_Available records_:
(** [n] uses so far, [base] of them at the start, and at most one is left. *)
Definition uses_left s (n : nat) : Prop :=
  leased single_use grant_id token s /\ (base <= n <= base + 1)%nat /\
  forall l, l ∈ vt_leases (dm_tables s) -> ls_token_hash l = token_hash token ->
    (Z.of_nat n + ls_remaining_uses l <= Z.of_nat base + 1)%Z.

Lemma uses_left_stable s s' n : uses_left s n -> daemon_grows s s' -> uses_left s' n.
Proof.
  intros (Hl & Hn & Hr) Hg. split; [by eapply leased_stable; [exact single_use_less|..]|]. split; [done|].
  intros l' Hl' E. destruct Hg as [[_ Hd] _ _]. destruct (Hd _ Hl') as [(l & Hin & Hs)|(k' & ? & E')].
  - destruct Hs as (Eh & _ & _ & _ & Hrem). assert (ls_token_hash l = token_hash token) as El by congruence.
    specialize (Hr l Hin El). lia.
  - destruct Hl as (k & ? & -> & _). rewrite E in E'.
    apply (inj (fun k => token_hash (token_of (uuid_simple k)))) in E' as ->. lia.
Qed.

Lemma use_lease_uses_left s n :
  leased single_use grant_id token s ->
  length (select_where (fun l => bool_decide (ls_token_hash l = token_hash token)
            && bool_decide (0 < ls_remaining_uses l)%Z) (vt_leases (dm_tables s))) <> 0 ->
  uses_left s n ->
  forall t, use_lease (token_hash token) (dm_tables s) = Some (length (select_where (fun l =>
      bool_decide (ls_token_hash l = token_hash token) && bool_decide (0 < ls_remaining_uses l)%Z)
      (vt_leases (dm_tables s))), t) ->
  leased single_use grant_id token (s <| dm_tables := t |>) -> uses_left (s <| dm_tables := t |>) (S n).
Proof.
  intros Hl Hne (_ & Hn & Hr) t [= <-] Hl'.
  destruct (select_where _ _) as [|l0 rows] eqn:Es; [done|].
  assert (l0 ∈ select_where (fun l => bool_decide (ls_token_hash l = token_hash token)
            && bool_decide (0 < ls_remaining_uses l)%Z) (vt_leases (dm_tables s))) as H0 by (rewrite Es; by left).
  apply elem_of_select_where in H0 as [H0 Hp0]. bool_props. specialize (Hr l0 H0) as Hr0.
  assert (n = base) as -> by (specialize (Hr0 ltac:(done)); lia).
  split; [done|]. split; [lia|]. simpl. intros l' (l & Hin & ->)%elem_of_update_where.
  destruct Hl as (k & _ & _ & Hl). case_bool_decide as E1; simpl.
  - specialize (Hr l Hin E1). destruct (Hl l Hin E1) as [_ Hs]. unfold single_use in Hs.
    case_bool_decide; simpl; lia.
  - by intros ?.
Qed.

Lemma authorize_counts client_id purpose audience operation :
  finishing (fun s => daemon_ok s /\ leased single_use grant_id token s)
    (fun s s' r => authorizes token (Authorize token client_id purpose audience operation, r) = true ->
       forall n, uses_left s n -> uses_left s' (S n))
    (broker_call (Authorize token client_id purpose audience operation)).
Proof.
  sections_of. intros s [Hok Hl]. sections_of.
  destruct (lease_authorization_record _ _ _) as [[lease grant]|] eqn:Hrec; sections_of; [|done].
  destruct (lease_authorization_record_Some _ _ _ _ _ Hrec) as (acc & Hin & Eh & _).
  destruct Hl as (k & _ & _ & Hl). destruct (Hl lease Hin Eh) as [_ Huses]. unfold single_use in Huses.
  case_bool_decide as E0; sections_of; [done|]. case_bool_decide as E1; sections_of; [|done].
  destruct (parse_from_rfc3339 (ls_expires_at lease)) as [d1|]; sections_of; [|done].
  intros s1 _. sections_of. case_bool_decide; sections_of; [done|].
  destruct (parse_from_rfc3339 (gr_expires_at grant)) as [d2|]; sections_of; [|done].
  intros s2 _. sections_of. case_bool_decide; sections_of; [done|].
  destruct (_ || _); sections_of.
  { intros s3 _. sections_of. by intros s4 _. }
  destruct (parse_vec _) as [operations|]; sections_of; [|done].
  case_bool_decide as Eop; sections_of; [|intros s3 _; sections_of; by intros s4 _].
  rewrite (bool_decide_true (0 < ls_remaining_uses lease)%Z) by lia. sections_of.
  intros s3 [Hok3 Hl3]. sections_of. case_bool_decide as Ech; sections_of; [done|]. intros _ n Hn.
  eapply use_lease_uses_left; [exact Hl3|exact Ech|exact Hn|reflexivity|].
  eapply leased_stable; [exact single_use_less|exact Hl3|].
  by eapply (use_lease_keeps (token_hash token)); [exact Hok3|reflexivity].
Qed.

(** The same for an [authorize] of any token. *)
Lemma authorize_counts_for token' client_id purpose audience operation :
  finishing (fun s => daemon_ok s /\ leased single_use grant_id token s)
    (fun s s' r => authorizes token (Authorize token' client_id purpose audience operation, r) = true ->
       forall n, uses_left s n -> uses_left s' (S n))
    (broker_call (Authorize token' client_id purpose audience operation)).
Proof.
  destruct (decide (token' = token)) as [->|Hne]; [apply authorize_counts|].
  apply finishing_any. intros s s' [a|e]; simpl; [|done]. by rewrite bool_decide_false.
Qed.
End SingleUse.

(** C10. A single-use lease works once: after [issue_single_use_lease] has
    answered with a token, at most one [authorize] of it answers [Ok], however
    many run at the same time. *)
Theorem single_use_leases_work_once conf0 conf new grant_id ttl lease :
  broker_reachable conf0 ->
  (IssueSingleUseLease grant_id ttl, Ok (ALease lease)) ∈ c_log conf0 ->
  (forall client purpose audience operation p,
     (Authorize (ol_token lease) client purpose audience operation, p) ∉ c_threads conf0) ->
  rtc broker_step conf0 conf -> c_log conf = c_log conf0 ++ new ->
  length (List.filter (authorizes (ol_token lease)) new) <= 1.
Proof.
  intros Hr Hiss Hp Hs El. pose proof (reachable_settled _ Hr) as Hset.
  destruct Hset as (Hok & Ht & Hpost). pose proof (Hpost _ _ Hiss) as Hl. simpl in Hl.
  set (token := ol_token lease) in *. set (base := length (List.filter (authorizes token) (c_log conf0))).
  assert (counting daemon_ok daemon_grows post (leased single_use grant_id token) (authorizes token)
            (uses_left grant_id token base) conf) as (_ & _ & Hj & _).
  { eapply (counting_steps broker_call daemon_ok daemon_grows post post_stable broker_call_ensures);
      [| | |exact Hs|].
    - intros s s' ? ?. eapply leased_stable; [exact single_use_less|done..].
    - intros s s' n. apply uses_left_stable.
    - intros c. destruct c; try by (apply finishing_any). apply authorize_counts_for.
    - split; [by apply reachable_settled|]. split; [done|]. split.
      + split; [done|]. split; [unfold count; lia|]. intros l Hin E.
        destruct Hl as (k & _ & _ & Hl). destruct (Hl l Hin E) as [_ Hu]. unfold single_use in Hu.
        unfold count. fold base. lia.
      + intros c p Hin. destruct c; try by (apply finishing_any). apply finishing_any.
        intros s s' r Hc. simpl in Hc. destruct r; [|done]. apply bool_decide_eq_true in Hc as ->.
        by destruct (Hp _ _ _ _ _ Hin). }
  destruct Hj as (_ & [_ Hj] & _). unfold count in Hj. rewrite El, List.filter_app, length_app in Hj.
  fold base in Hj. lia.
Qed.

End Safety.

_Action item_: Only one stretch is wanted, so please give again exactly the lines from the start of the data through the line containing "forall l, l", both ends included.

_Exercise response_:
(** [n] uses so far, [base] of them at the start, and at most one is left. *)
Definition uses_left s (n : nat) : Prop :=
  leased single_use grant_id token s /\ (base <= n <= base + 1)%nat /\
  forall l, l ∈ vt_leases (dm_tables s) -> ls_token_hash l = token_hash token ->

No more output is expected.